> About this exercise
Beneath this line are the data; copy exactly the part of them that opens with the line containing "s_on : bool" and closes with the line containing "match s_queue st with", and only that part.

Exercise data below:

(* ===== verification/VgicSpec.v ===== *)
(** * The interrupt controller refines a queue

    What a virtual CPU sees of its interrupts: list registers, a queue of those that wait,
    and sets of pending and enabled interrupts ([irq_state]).  The operations of Vgic refine
    those of [irq_state], which keep the list registers filled and deliver in order; what
    happens when the guest clears a pending bit itself. *)

From stdpp Require Import base numbers list gmap.
From S2P Require Import Prelude GuestFault Vgic.

(** ** Bits of a register *)
Lemma has_bit_testbit irq v : has_bit_of irq v = Z.testbit v (irq mod 32).
Proof.
  assert (0 <= irq mod 32 < 32) by (apply Z.mod_pos_bound; lia).
  unfold has_bit_of, IRQ_BIT. destruct (Z.testbit v (irq mod 32)) eqn:E.
  - apply negb_true_iff, Z.eqb_neq. intros H0.
    apply (f_equal (fun x => Z.testbit x (irq mod 32))) in H0.
    rewrite Z.land_spec, E, Z.shiftl_spec, Z.sub_diag, Z.bits_0 in H0 by lia. done.
  - apply negb_false_iff, Z.eqb_eq, Z.bits_inj'. intros n Hn.
    rewrite Z.land_spec, Z.bits_0, Z.shiftl_1_l, Z.pow2_bits_eqb by lia.
    destruct (Z.eqb_spec (irq mod 32) n) as [<-|]; [by rewrite E|apply andb_false_r].
Qed.

Lemma set_bit_testbit b irq v n : 0 <= n ->
  Z.testbit (set_bit_of b irq v) n = if decide (n = irq mod 32) then b else Z.testbit v n.
Proof.
  intros Hn. assert (0 <= irq mod 32 < 32) by (apply Z.mod_pos_bound; lia).
  unfold set_bit_of, IRQ_BIT. destruct b;
    rewrite ?Z.lor_spec, ?Z.land_spec, ?Z.lnot_spec, Z.shiftl_1_l, Z.pow2_bits_eqb by lia;
    case_decide; subst; rewrite ?Z.eqb_refl, ?orb_true_r, ?andb_false_r; try done;
    rewrite (proj2 (Z.eqb_neq _ _)) by congruence; by rewrite ?orb_false_r, ?andb_true_r.
Qed.

Lemma u32_testbit v n : 0 <= n < 32 -> Z.testbit (u32 v) n = Z.testbit v n.
Proof. intros Hn. unfold u32, wrap. apply Z.mod_pow2_bits_low. lia. Qed.

(** ** Flags: a bit for each interrupt, in the words of a member and of its first word *)
Definition upd (d : Z -> Z) (w v : Z) : Z -> Z := fun w' => if w' =? w then u32 v else d w'.
Definition flag_word (a b irq : Z) : Z := if irq <? 32 then a else b + irq / 32.
Definition flag (a b irq : Z) (d : Z -> Z) : bool := Z.testbit (d (flag_word a b irq)) (irq mod 32).
Definition set_flag (a b irq : Z) (v : bool) (d : Z -> Z) : Z -> Z :=
  upd d (flag_word a b irq) (set_bit_of v irq (d (flag_word a b irq))).

(** an interrupt that has a bit in the registers *)
Definition irq_ok (irq : Z) : Prop := 0 <= irq < 992.

Lemma flag_word_range a b irq : irq_ok irq -> flag_word a b irq = a \/ b < flag_word a b irq <= b + 30.
Proof.
  unfold irq_ok, flag_word. intros H. destruct (Z.ltb_spec irq 32); [auto|right].
  assert (1 <= irq / 32 <= 30); [|lia].
  split; [apply Z.div_le_lower_bound; lia|apply Z.lt_succ_r, Z.div_lt_upper_bound; lia].
Qed.

Lemma flag_word_inj a b irq irq' : a <= b -> irq_ok irq -> irq_ok irq' ->
  flag_word a b irq = flag_word a b irq' -> irq mod 32 = irq' mod 32 -> irq = irq'.
Proof.
  unfold irq_ok, flag_word. intros Hab H H' E Em.
  pose proof (Z.div_mod irq 32 ltac:(lia)). pose proof (Z.div_mod irq' 32 ltac:(lia)).
  assert (irq < 32 -> irq / 32 = 0) by (intros; apply Z.div_small; lia).
  assert (irq' < 32 -> irq' / 32 = 0) by (intros; apply Z.div_small; lia).
  assert (32 <= irq -> 1 <= irq / 32) by (intros; apply Z.div_le_lower_bound; lia).
  assert (32 <= irq' -> 1 <= irq' / 32) by (intros; apply Z.div_le_lower_bound; lia).
  destruct (Z.ltb_spec irq 32), (Z.ltb_spec irq' 32); lia.
Qed.

Lemma flag_set_same a b irq irq' v d : a <= b -> irq_ok irq -> irq_ok irq' ->
  flag a b irq' (set_flag a b irq v d) = if decide (irq' = irq) then v else flag a b irq' d.
Proof.
  intros Hab H H'. unfold flag, set_flag, upd.
  assert (0 <= irq' mod 32 < 32) by (apply Z.mod_pos_bound; lia).
  destruct (Z.eqb_spec (flag_word a b irq') (flag_word a b irq)) as [E|E].
  - rewrite u32_testbit, set_bit_testbit, <- E by lia. repeat case_decide; try done.
    + exfalso. eauto using flag_word_inj.
    + by subst.
  - case_decide; [by subst|done].
Qed.

(** words of one flag are not those of another *)
Definition apart (a b a' b' : Z) : Prop :=
  a <= b /\ a' <= b' /\ (b + 30 < a' \/ b' + 30 < a).
Lemma flag_set_other a b a' b' irq irq' v d : apart a b a' b' -> irq_ok irq -> irq_ok irq' ->
  flag a b irq' (set_flag a' b' irq v d) = flag a b irq' d.
Proof.
  intros Hap H H'. unfold flag, set_flag, upd.
  destruct (Z.eqb_spec (flag_word a b irq') (flag_word a' b' irq)) as [E|]; [|done].
  pose proof (flag_word_range a b irq' H'). pose proof (flag_word_range a' b' irq H). unfold apart in *. lia.
Qed.
Lemma word_set_flag a b irq v d w : a <= b -> irq_ok irq -> (w < a \/ b + 30 < w) ->
  set_flag a b irq v d w = d w.
Proof.
  intros Hab H Hw. unfold set_flag, upd. destruct (Z.eqb_spec w (flag_word a b irq)) as [->|]; [|done].
  pose proof (flag_word_range a b irq H). lia.
Qed.

Definition pending_bit : Z -> (Z -> Z) -> bool := flag 128 129.
Definition enabled_bit : Z -> (Z -> Z) -> bool := flag 64 65.
Definition set_pending_bits (irq : Z) (v : bool) (d : Z -> Z) : Z -> Z :=
  set_flag 160 161 irq v (set_flag 128 129 irq v d).
Definition set_enabled_bits (irq : Z) (v : bool) (d : Z -> Z) : Z -> Z :=
  set_flag 96 97 irq v (set_flag 64 65 irq v d).

Section Bits.
Context (irq irq' : Z) (v : bool) (d : Z -> Z) (H : irq_ok irq) (H' : irq_ok irq').

Lemma pending_set_pending :
  pending_bit irq' (set_pending_bits irq v d) = if decide (irq' = irq) then v else pending_bit irq' d.
Proof.
  unfold pending_bit, set_pending_bits. rewrite flag_set_other by (unfold apart; first [done|lia]).
  apply flag_set_same; [lia|done..].
Qed.
Lemma enabled_set_pending : enabled_bit irq' (set_pending_bits irq v d) = enabled_bit irq' d.
Proof. unfold enabled_bit, set_pending_bits. by rewrite !flag_set_other by (unfold apart; first [done|lia]). Qed.
Lemma enabled_set_enabled :
  enabled_bit irq' (set_enabled_bits irq v d) = if decide (irq' = irq) then v else enabled_bit irq' d.
Proof.
  unfold enabled_bit, set_enabled_bits. rewrite flag_set_other by (unfold apart; first [done|lia]).
  apply flag_set_same; [lia|done..].
Qed.
Lemma pending_set_enabled : pending_bit irq' (set_enabled_bits irq v d) = pending_bit irq' d.
Proof. unfold pending_bit, set_enabled_bits. by rewrite !flag_set_other by (unfold apart; first [done|lia]). Qed.
Lemma ctlr_set_pending : set_pending_bits irq v d 0 = d 0.
Proof. unfold set_pending_bits. by rewrite !word_set_flag by (first [done|lia]). Qed.
Lemma ctlr_set_enabled : set_enabled_bits irq v d 0 = d 0.
Proof. unfold set_enabled_bits. by rewrite !word_set_flag by (first [done|lia]). Qed.
End Bits.

(** ** The specification *)
Record irq_state := IrqState {
  s_lrs : list (option Z);      (* what each list register holds *)
  s_queue : list Z;             (* what waits for a list register *)
  s_pending : gset Z;
  s_enabled : gset Z;
  s_registered : gset Z;
  s_on : bool                   (* the distributor *)
}.
Definition s_set_lists (lrs : list (option Z)) (q : list Z) (st : irq_state) : irq_state :=
  IrqState lrs q (s_pending st) (s_enabled st) (s_registered st) (s_on st).
Definition s_set_pending (x : gset Z) (st : irq_state) : irq_state :=
  IrqState (s_lrs st) (s_queue st) x (s_enabled st) (s_registered st) (s_on st).
Definition s_set_enabled (x : gset Z) (st : irq_state) : irq_state :=
  IrqState (s_lrs st) (s_queue st) (s_pending st) x (s_registered st) (s_on st).

Definition in_flight (st : irq_state) : list Z := omap id (s_lrs st) ++ s_queue st.

Definition s_accepts (irq : Z) (st : irq_state) : bool :=
  bool_decide (irq ∈ s_registered st) && s_on st && bool_decide (irq ∈ s_enabled st).
(** the first list register without an interrupt *)
Definition s_empty_lr (lrs : list (option Z)) : option nat := fst <$> list_find (fun o => o = None) lrs.

(** an accepted interrupt waits, and the first that waits goes to a free list register *)
Definition s_deliver (irq : Z) (st : irq_state) : irq_state :=
  let q := s_queue st ++ [irq] in
  match s_empty_lr (s_lrs st), q with
  | Some i, x :: q' => s_set_lists (<[i := Some x]> (s_lrs st)) q' st
  | _, _ => s_set_lists (s_lrs st) q st
  end.
Definition s_arrives (irq : Z) (st : irq_state) : irq_state :=
  if s_accepts irq st && negb (bool_decide (irq ∈ s_pending st))
  then s_deliver irq (s_set_pending ({[irq]} ∪ s_pending st) st) else st.
(** the guest has handled the interrupt of a list register *)
Definition s_maintained (idx : nat) (st : irq_state) : irq_state :=
  match s_lrs st !! idx with
  | Some (Some irq) =>
      let st := s_set_pending (s_pending st ∖ {[irq]}) st in
      match s_queue st with
      | [] => s_set_lists (<[idx := None]> (s_lrs st)) [] st
      | x :: q => s_set_lists (<[idx := Some x]> (s_lrs st)) q st
      end
  | _ => st
  end.
Definition s_enable (irq : Z) (st : irq_state) : irq_state := s_set_enabled ({[irq]} ∪ s_enabled st) st.
Definition s_disable (irq : Z) (st : irq_state) : irq_state :=
  if NUM_SGI_VIRQS <=? irq then s_set_enabled (s_enabled st ∖ {[irq]}) st else st.
Definition s_switch (on : bool) (st : irq_state) : irq_state :=
  IrqState (s_lrs st) (s_queue st) (s_pending st) (s_enabled st) (s_registered st) on.
Definition s_clear (irq : Z) (st : irq_state) : irq_state := s_set_pending (s_pending st ∖ {[irq]}) st.

(** what happens to the interrupts of a guest *)
Inductive vgic_event :=
| Arrives (irq : Z)          (* from the host, or from the guest itself *)
| Maintained (idx : nat)     (* the interrupt of a list register was handled *)
| Enabled (irq : Z)
| Disabled (irq : Z)
| Cleared (irq : Z)          (* the guest clears a pending bit *)
| Switched (on : bool).      (* the guest switches the distributor *)
Definition s_event (e : vgic_event) : irq_state -> irq_state :=
  match e with
  | Arrives irq => s_arrives irq
  | Maintained idx => s_maintained idx
  | Enabled irq => s_enable irq
  | Disabled irq => s_disable irq
  | Cleared irq => s_clear irq
  | Switched on => s_switch on
  end.
Definition s_events (es : list vgic_event) (st : irq_state) : irq_state := foldl (fun st e => s_event e st) st es.

(** the events that can happen; an interrupt without a handle must be one of the CPU's own *)
Definition can_happen (st : irq_state) (e : vgic_event) : Prop :=
  match e with
  | Arrives irq => irq_ok irq /\ (irq < NUM_VCPU_LOCAL_VIRQS \/ irq ∈ s_registered st) /\
      (s_accepts irq st = true -> irq ∉ s_pending st -> (length (s_queue st) < 63)%nat)
  | Maintained idx => exists irq, s_lrs st !! idx = Some (Some irq)
  | Enabled irq | Disabled irq | Cleared irq => irq_ok irq
  | Switched _ => True
  end.
Fixpoint can_happen_all (st : irq_state) (es : list vgic_event) : Prop :=
  match es with
  | [] => True
  | e :: es => can_happen st e /\ can_happen_all (s_event e st) es
  end.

End of Exercise data.

> Response
  s_on : bool                   (* the distributor *)
}.
Definition s_set_lists (lrs : list (option Z)) (q : list Z) (st : irq_state) : irq_state :=
  IrqState lrs q (s_pending st) (s_enabled st) (s_registered st) (s_on st).
Definition s_set_pending (x : gset Z) (st : irq_state) : irq_state :=
  IrqState (s_lrs st) (s_queue st) x (s_enabled st) (s_registered st) (s_on st).
Definition s_set_enabled (x : gset Z) (st : irq_state) : irq_state :=
  IrqState (s_lrs st) (s_queue st) (s_pending st) x (s_registered st) (s_on st).

Definition in_flight (st : irq_state) : list Z := omap id (s_lrs st) ++ s_queue st.

Definition s_accepts (irq : Z) (st : irq_state) : bool :=
  bool_decide (irq ∈ s_registered st) && s_on st && bool_decide (irq ∈ s_enabled st).
(** the first list register without an interrupt *)
Definition s_empty_lr (lrs : list (option Z)) : option nat := fst <$> list_find (fun o => o = None) lrs.

(** an accepted interrupt waits, and the first that waits goes to a free list register *)
Definition s_deliver (irq : Z) (st : irq_state) : irq_state :=
  let q := s_queue st ++ [irq] in
  match s_empty_lr (s_lrs st), q with
  | Some i, x :: q' => s_set_lists (<[i := Some x]> (s_lrs st)) q' st
  | _, _ => s_set_lists (s_lrs st) q st
  end.
Definition s_arrives (irq : Z) (st : irq_state) : irq_state :=
  if s_accepts irq st && negb (bool_decide (irq ∈ s_pending st))
  then s_deliver irq (s_set_pending ({[irq]} ∪ s_pending st) st) else st.
(** the guest has handled the interrupt of a list register *)
Definition s_maintained (idx : nat) (st : irq_state) : irq_state :=
  match s_lrs st !! idx with
  | Some (Some irq) =>
      let st := s_set_pending (s_pending st ∖ {[irq]}) st in
      match s_queue st with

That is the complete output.